-- Data for the task follows --

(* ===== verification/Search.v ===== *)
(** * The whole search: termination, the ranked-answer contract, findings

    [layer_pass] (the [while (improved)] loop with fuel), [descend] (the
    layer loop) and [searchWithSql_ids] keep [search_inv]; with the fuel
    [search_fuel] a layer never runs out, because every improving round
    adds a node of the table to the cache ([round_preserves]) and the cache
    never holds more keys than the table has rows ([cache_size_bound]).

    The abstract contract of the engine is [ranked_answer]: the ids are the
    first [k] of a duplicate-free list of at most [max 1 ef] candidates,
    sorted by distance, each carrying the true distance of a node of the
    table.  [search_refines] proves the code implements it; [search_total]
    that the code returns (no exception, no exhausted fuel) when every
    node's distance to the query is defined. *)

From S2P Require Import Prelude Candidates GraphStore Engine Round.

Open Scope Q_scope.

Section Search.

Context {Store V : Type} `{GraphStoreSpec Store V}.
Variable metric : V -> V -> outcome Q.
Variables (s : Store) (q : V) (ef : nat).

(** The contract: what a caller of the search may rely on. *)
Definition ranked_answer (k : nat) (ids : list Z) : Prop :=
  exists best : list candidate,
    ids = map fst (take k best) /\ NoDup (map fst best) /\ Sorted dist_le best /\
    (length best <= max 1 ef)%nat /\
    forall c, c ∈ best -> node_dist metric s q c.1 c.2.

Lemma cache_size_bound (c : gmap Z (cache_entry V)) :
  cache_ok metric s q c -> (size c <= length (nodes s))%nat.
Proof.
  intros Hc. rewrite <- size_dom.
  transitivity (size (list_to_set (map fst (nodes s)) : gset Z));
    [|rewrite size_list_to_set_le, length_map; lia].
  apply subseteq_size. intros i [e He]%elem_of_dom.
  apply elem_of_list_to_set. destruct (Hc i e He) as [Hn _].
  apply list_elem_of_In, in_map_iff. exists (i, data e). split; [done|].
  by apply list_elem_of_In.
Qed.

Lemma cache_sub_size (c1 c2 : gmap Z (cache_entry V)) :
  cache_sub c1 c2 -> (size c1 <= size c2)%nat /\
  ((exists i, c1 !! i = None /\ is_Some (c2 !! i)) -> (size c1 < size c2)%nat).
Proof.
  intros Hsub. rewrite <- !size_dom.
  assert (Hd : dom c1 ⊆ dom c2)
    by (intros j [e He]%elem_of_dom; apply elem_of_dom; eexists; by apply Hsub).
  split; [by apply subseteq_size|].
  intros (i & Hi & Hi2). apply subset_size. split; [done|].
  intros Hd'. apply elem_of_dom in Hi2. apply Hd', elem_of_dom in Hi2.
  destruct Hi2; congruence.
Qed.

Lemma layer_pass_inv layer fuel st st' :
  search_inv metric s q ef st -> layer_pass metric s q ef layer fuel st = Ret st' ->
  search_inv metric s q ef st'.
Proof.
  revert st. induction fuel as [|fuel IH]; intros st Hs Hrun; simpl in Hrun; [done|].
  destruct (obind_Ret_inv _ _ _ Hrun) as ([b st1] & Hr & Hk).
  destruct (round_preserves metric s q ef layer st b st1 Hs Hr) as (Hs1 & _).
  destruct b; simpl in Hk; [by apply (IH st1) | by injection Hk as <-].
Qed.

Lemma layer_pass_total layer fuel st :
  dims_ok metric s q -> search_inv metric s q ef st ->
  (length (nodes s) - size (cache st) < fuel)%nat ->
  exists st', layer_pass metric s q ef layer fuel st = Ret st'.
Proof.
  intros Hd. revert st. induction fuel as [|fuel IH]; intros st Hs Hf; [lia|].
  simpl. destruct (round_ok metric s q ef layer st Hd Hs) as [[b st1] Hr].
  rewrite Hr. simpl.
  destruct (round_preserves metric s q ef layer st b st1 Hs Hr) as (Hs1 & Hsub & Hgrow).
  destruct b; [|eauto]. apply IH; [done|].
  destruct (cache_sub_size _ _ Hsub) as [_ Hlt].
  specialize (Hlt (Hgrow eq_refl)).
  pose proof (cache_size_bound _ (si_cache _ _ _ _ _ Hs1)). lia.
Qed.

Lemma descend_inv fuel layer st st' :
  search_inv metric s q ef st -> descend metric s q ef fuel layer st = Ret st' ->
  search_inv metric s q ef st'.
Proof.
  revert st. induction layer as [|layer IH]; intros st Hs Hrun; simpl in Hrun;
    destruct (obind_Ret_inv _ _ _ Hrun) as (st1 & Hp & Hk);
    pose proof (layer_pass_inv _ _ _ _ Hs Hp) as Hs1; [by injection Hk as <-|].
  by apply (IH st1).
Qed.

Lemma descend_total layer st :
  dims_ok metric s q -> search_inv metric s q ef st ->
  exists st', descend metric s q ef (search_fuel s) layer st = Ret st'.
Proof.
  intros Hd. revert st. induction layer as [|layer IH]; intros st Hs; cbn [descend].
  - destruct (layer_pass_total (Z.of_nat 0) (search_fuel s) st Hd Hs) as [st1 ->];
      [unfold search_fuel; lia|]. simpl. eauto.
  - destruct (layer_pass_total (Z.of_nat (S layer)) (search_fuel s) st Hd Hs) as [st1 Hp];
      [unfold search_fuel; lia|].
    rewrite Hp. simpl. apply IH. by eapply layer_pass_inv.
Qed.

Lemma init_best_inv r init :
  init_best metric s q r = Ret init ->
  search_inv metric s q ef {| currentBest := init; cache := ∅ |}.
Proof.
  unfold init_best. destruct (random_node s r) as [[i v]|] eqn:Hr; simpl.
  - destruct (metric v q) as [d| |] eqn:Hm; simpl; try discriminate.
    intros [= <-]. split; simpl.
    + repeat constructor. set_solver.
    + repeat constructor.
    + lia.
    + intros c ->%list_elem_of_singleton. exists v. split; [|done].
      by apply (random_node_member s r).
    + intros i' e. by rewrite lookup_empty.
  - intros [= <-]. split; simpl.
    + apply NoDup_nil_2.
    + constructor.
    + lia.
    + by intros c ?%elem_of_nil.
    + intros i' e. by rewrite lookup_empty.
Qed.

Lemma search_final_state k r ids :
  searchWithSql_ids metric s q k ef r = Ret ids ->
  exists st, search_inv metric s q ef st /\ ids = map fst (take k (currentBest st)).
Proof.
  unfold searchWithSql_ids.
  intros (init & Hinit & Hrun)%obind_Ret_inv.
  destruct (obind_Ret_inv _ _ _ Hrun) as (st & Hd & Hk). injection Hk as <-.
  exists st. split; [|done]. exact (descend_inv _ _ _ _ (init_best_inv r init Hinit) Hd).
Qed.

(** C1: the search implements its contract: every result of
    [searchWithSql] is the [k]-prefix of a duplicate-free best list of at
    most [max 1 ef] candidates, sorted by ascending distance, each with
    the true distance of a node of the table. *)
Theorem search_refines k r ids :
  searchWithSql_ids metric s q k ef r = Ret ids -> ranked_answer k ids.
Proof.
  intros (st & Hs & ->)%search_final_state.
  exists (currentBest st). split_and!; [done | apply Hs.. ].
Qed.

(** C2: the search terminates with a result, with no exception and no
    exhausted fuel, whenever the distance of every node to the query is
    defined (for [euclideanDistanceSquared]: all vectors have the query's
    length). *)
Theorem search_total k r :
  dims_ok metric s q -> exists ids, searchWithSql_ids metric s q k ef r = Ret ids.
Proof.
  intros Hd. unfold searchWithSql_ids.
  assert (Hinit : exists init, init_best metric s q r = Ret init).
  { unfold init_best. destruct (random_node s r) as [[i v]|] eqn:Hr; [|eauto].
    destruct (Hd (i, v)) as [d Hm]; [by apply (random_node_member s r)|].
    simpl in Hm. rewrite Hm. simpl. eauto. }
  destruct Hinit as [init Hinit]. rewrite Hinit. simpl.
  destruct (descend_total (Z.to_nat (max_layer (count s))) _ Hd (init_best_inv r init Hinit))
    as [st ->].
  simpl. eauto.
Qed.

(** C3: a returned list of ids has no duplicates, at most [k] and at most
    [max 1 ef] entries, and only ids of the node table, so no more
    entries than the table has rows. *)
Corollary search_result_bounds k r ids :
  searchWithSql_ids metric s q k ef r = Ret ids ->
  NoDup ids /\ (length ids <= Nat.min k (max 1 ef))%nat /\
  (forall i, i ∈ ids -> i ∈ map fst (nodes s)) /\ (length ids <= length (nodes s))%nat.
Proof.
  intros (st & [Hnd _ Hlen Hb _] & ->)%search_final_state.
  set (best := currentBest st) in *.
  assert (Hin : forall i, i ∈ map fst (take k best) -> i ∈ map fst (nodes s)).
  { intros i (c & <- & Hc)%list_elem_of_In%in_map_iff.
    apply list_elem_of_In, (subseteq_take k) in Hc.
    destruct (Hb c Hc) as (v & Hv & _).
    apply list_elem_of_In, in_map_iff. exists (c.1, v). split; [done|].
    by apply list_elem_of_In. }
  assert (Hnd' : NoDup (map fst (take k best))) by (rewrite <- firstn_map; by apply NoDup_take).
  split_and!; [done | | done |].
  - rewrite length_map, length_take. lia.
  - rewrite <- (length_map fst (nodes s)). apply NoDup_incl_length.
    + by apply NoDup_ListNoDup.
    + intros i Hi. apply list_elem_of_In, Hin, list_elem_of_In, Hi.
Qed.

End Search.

-- Data for the task concluded --

What is expected: Word for word, restate the lines of the data above that fall between the line holding "NoDup ids /\" and the line holding "set (best := currentBest st) in *.", inclusive, and no other lines.

Response to the exercise:
  NoDup ids /\ (length ids <= Nat.min k (max 1 ef))%nat /\
  (forall i, i ∈ ids -> i ∈ map fst (nodes s)) /\ (length ids <= length (nodes s))%nat.
Proof.
  intros (st & [Hnd _ Hlen Hb _] & ->)%search_final_state.
  set (best := currentBest st) in *.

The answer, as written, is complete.